Instructions to follow:
From the line with "(** ** Announce interval *)" to the line with "last_state : setting_state_t;", retype every line exactly, including those two, and leave out the rest of the data below.

Recorded data:
(** gmPriority and the time properties start as the system's own *)
Definition start_gm (sm : data) : data :=
  let b := bptasg sm in
  sm <| bptasg; BPTASG.lastGmPriority := BPTASG.gmPriority b |>
     <| bptasg; BPTASG.gmPriority := BPTASG.systemPriority b |>
     <| bptasg; BPTASG.leap61 := BPTASG.sysLeap61 b |>
     <| bptasg; BPTASG.leap59 := BPTASG.sysLeap59 b |>
     <| bptasg; BPTASG.currentUtcOffsetValid := BPTASG.sysCurrentUTCOffsetValid b |>
     <| bptasg; BPTASG.ptpTimescale := BPTASG.sysPtpTimescale b |>
     <| bptasg; BPTASG.timeTraceable := BPTASG.sysTimeTraceable b |>
     <| bptasg; BPTASG.frequencyTraceable := BPTASG.sysFrequencyTraceable b |>
     <| bptasg; BPTASG.currentUtcOffset := BPTASG.sysCurrentUtcOffset b |>
     <| bptasg; BPTASG.timeSource := BPTASG.sysTimeSource b |>.

(** the port may offer its path's grandmaster *)
Definition offers (thisClock : list Z) (b : BmcsPerPortGlobal) : bool :=
  negb (BPPG.infoIs b =? Disabled) &&
  negb (bool_decide (PortId.clockIdentity (U224.sourcePortIdentity (gm_path_priority b)) = thisClock)).

(** one turn of the loop that looks for the best grandmaster *)
Definition offer_gm (i : Z) (sm : data) : data :=
  let b := bppg sm i in
  if offers (PTASG.thisClock (ptasg sm)) b &&
     bool_decide (compare_priority_vectors (gm_path_priority b) (BPTASG.gmPriority (bptasg sm))
                  = SUPERIOR_PRIORITY)
  then
    sm <| bptasg; BPTASG.gmPriority := gm_path_priority b |>
       <| bptasg; BPTASG.leap61 := BPPG.annLeap61 b |>
       <| bptasg; BPTASG.leap59 := BPPG.annLeap59 b |>
       <| bptasg; BPTASG.currentUtcOffsetValid := BPPG.annCurrentUtcOffsetValid b |>
       <| bptasg; BPTASG.ptpTimescale := BPPG.annPtpTimescale b |>
       <| bptasg; BPTASG.timeTraceable := BPPG.annTimeTraceable b |>
       <| bptasg; BPTASG.frequencyTraceable := BPPG.annFrequencyTraceable b |>
       <| bptasg; BPTASG.currentUtcOffset := BPPG.annCurrentUtcOffset b |>
       <| bptasg; BPTASG.timeSource := BPPG.annTimeSource b |>
  else sm.

Definition choose_gm (sm : data) : data := for_ 0 (max_ports sm) offer_gm (start_gm sm).
(* ===== verification/IntervalSetting.v ===== *)
(** * IntervalSetting: the five machines that set a port's message intervals.

    announce_interval_setting_sm.c (AIS), sync_interval_setting_sm.c (SIS),
    link_delay_interval_setting_sm.c (LDIS), gptp_capable_interval_setting_sm.c
    (GCIS) and one_step_tx_oper_setting_sm.c (OST).  A signaling message from the
    peer asks for an interval; tables 10-15 to 10-18 give special values their
    meaning: reserved and -128 change nothing, 126 is the initial interval, any
    other value is the interval itself. *)

From S2P Require Import Prelude Types Driver Common Clock.
#[local] Open Scope Z_scope.
#[local] Open Scope gptp_scope.

Section Request.
Context `{PL : Platform}.

(** the switch on the requested log interval: (current log interval, interval in ns) *)
Definition interval_request (v initial : Z) (cur : Z * Z) : Z * Z :=
  if LOG_INTERVAL_IN_RESERVED_RANGE v then cur
  else if v =? -128 then cur
  else if v =? 126 then (initial, LOG_TO_NSEC initial)
  else (v, LOG_TO_NSEC v).

End Request.

Lemma GET_FLAG_BIT_testbit x b : 0 <= b -> negb (GET_FLAG_BIT x b =? 0) = Z.testbit x b.
Proof.
  intros Hb. unfold GET_FLAG_BIT. rewrite Z.shiftl_1_l.
  destruct (Z.testbit x b) eqn:E.
  - apply negb_true_iff, Z.eqb_neq. intros H.
    assert (T : Z.testbit (Z.land x (2 ^ b)) b = true) by (by rewrite Z.land_spec, E, Z.pow2_bits_true).
    by rewrite H, Z.testbit_0_l in T.
  - apply negb_false_iff, Z.eqb_eq. apply Z.bits_inj'. intros n Hn.
    rewrite Z.land_spec, Z.testbit_0_l, Z.pow2_bits_eqb by lia.
    destruct (Z.eqb_spec b n) as [<-|]; [by rewrite E|by rewrite andb_false_r].
Qed.

(** the states all five machines have *)
Inductive setting_state_t := INIT | NOT_ENABLED | INITIALIZE | SET_INTERVAL | REACTION.
#[export] Instance setting_state_eqdec : EqDecision setting_state_t.
Proof. solve_decision. Defined.

(** INIT, NOT_ENABLED, INITIALIZE, SET_INTERVAL and one REACTION *)
Definition setting_fuel : nat := 8.

(** the turns left from a state, given whether it is entered anew and whether a message waits *)
Definition setting_rank (st last : setting_state_t) (rcvd : bool) : nat :=
  match st with
  | INIT => 6
  | NOT_ENABLED => 5
  | INITIALIZE => 4
  | REACTION => 2
  | SET_INTERVAL => if bool_decide (last <> st) then 1 else 3
  end.

Lemma setting_rank_fuel st last rcvd : (setting_rank st last rcvd < setting_fuel)%nat.
Proof. unfold setting_rank, setting_fuel. destruct st; try case_bool_decide; lia. Qed.

(** ** Announce interval *)

Module AIS.

Record announce_interval_setting_data := mk {
  ptasg : PerTimeAwareSystemGlobal;
  ppg : PerPortGlobal;
  bppg : BmcsPerPortGlobal;
  state : setting_state_t;
  last_state : setting_state_t;
  thisSM : AnnounceIntervalSettingSM;
  domainIndex : Z;
  portIndex : Z
}.
#[export] Instance eta_data : Eta announce_interval_setting_data :=
  fields! mk [ptasg, ppg, bppg, state, last_state, thisSM, domainIndex, portIndex].
Abbreviation data := announce_interval_setting_data.

Section Procs.
Context `{PL : Platform}.

Definition use_mgt (sm : data) : bool :=
  PPGALL.useMgtSettableLogAnnounceInterval (PPG.forAllDomain (ppg sm)).
Definition PORT_UP (sm : data) : bool :=
  PPGALL.portOper (PPG.forAllDomain (ppg sm)) && PPG.ptpPortEnabled (ppg sm).
Lemma correction_read h rest :
  length (Hdr.flags h) = 2%nat -> ntoh 8 8 (head_octets h ++ rest) = u64 (Hdr.correctionField h).
Proof.
  intros L. destruct h as [sdo ty mv v len dom msdo fl cf mts id seq ctl li]. cbn [Hdr.flags] in L.
  destruct fl as [|f0 [|f1 [|]]]; try discriminate L. exact (be_val_be_bytes 8 cf).
Qed.

(** ** MDAnnounceSend *)

Module MDAS.

Inductive md_announce_send_state_t := INIT | INITIALIZE | SEND_ANNOUNCE | REACTION.
#[export] Instance state_eqdec : EqDecision md_announce_send_state_t.
Proof. solve_decision. Defined.

(** [gpnetd]: the frames given to the network, None if there is no network *)
Record md_announce_send_data := mk {
  gpnetd : option (list (list Z));
  ptasg : PerTimeAwareSystemGlobal;
  ppg : PerPortGlobal;
  bppg : BmcsPerPortGlobal;
  state : md_announce_send_state_t;
  last_state : md_announce_send_state_t;
  thisSM : MDAnnounceSendSM;
  domainIndex : Z;
  portIndex : Z
}.
#[export] Instance eta_data : Eta md_announce_send_data :=
  fields! mk [gpnetd, ptasg, ppg, bppg, state, last_state, thisSM, domainIndex, portIndex].
Abbreviation data := md_announce_send_data.

(** the frame has 68 octets before the path sequence *)
Definition frame_size (N : Z) : Z := 1500 - (Z.of_nat MAX_PATH_TRACE_N - N) * 8.

Section Procs.
Context `{WC : WireConfig}.
(** gptpnet_send_whook(..)==-1: the driver refuses the frame *)
Variable refuses : list (list Z) -> list Z -> bool.

(** the members of MDPTPMsgAnnounce after the header *)
Definition announce_body (m : PTPMsgAnnounce) (N : nat) : list Z :=
  replicate 10 0 ++ be_bytes 2 (Ann.currentUtcOffset m) ++ [0; u8 (Ann.grandmasterPriority1 m)] ++
  [u8 (ClkQ.clockClass (Ann.grandmasterClockQuality m));
   u8 (ClkQ.clockAccuracy (Ann.grandmasterClockQuality m))] ++
  be_bytes 2 (ClkQ.offsetScaledLogVariance (Ann.grandmasterClockQuality m)) ++
  [u8 (Ann.grandmasterPriority2 m)] ++ Ann.grandmasterIdentity m ++
  be_bytes 2 (Ann.stepsRemoved m) ++ [u8 (Ann.timeSource m)] ++
  be_bytes 2 (Ann.tlvType m) ++ be_bytes 2 (Ann.tlvLength m) ++
  take (8 * N) (Ann.pathSequence m).

(** the header as it leaves: the template's with the domain and the flags of the announce *)
Definition announce_head (m : PTPMsgAnnounce) (sm : data) : PTPMsgHeader :=
  md_header_template (PPG.thisPort (ppg sm)) ANNOUNCE (frame_size (Ann.tlvLength m / 8))
    (PortId.mk (PTASG.thisClock (ptasg sm)) (PPG.thisPort (ppg sm)))
    (Hdr.sequenceId (Ann.header m)) (BPPG.currentLogAnnounceInterval (bppg sm))
  <| Hdr.domainIndex := md_domain_index2number (PTASG.domainIndex (ptasg sm)) |>
  <| Hdr.flags := [aget 0 (Hdr.flags (Ann.header m)) 0; aget 0 (Hdr.flags (Ann.header m)) 1] |>.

Output of the task:
(** ** Announce interval *)

Module AIS.

Record announce_interval_setting_data := mk {
  ptasg : PerTimeAwareSystemGlobal;
  ppg : PerPortGlobal;
  bppg : BmcsPerPortGlobal;
  state : setting_state_t;
  last_state : setting_state_t;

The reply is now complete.